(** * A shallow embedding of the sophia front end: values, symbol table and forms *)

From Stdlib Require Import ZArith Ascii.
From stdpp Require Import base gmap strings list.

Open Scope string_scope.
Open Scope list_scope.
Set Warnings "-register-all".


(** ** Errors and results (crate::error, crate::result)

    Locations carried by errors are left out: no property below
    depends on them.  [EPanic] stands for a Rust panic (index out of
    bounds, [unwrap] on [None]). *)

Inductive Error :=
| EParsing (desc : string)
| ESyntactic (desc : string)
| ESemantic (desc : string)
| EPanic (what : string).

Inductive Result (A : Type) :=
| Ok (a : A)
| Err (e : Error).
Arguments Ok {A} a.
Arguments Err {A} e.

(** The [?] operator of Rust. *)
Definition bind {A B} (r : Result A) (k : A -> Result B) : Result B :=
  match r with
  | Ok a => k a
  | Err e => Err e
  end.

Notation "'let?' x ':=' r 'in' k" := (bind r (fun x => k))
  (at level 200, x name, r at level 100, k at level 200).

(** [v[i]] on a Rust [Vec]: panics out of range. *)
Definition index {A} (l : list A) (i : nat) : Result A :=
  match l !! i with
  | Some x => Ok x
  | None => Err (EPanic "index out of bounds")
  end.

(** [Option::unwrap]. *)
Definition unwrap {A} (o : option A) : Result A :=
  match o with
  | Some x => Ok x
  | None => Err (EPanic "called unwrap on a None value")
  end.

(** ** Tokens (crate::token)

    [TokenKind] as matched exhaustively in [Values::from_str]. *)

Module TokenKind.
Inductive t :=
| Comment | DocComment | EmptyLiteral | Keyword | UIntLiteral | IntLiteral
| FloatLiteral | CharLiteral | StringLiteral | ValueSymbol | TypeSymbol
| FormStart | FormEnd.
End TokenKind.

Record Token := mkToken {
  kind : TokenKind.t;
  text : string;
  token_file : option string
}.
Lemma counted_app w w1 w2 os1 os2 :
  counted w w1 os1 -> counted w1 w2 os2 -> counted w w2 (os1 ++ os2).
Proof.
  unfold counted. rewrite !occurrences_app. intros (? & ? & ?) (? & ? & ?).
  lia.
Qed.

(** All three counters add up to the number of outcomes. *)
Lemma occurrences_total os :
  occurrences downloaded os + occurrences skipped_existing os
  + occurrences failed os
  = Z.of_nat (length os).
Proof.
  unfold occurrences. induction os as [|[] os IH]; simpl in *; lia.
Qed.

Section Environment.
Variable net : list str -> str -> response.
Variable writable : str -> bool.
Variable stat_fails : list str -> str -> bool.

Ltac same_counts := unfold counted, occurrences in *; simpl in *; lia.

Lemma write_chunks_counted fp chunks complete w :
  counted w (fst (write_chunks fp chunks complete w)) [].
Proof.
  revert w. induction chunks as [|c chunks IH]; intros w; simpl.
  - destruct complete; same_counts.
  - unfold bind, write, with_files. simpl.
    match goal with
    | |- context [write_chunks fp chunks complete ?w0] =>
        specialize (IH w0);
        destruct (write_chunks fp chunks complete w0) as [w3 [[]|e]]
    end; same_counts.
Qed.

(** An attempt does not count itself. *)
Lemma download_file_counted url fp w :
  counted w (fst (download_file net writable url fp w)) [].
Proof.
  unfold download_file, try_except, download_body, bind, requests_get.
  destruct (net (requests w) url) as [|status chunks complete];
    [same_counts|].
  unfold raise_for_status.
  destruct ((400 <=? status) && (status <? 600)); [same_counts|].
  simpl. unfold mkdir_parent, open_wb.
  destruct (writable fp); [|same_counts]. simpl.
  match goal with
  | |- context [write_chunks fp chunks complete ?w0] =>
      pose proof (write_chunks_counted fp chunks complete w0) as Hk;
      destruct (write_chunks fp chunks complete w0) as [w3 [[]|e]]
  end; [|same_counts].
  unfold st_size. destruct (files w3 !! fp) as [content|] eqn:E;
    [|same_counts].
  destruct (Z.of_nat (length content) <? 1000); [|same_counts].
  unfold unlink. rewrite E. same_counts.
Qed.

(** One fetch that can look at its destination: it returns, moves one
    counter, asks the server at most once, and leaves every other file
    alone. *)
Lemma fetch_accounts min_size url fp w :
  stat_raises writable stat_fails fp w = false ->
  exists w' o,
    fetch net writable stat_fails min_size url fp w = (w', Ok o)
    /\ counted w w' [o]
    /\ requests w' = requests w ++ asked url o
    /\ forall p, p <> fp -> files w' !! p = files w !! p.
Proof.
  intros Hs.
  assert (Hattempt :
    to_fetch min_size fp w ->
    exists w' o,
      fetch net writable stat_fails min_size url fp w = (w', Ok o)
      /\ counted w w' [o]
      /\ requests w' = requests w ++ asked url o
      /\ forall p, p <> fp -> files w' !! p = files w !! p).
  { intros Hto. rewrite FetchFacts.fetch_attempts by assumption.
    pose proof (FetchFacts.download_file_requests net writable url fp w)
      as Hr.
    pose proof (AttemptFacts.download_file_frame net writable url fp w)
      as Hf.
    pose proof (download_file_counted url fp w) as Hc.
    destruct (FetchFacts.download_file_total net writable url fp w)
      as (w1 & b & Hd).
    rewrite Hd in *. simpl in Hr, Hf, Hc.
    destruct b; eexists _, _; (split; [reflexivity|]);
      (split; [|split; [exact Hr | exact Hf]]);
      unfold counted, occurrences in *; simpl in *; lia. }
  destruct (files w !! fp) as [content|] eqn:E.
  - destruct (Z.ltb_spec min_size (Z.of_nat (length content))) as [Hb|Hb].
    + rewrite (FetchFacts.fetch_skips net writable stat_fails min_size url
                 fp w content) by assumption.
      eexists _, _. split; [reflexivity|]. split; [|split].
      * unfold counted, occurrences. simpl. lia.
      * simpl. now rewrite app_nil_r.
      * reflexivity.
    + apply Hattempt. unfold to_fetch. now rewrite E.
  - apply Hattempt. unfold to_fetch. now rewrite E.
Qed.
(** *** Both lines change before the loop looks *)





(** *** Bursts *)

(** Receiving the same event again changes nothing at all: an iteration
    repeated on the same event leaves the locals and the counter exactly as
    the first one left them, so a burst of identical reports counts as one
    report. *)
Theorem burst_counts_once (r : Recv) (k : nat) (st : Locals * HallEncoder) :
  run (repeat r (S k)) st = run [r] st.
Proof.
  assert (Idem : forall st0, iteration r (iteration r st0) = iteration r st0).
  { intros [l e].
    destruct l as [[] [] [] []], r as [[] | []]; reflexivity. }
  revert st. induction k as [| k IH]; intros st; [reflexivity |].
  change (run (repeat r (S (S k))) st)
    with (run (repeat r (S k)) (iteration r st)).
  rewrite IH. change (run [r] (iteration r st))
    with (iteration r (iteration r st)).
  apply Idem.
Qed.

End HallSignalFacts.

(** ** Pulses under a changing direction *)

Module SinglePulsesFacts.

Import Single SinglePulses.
---
Word for word, restate the listing above from its first line to the line with "depends on them.", keeping both.

**Exercise result:**
(** * A shallow embedding of the sophia front end: values, symbol table and forms *)

From Stdlib Require Import ZArith Ascii.
From stdpp Require Import base gmap strings list.

Open Scope string_scope.
Open Scope list_scope.
Set Warnings "-register-all".


(** ** Errors and results (crate::error, crate::result)

    Locations carried by errors are left out: no property below
    depends on them.  [EPanic] stands for a Rust panic (index out of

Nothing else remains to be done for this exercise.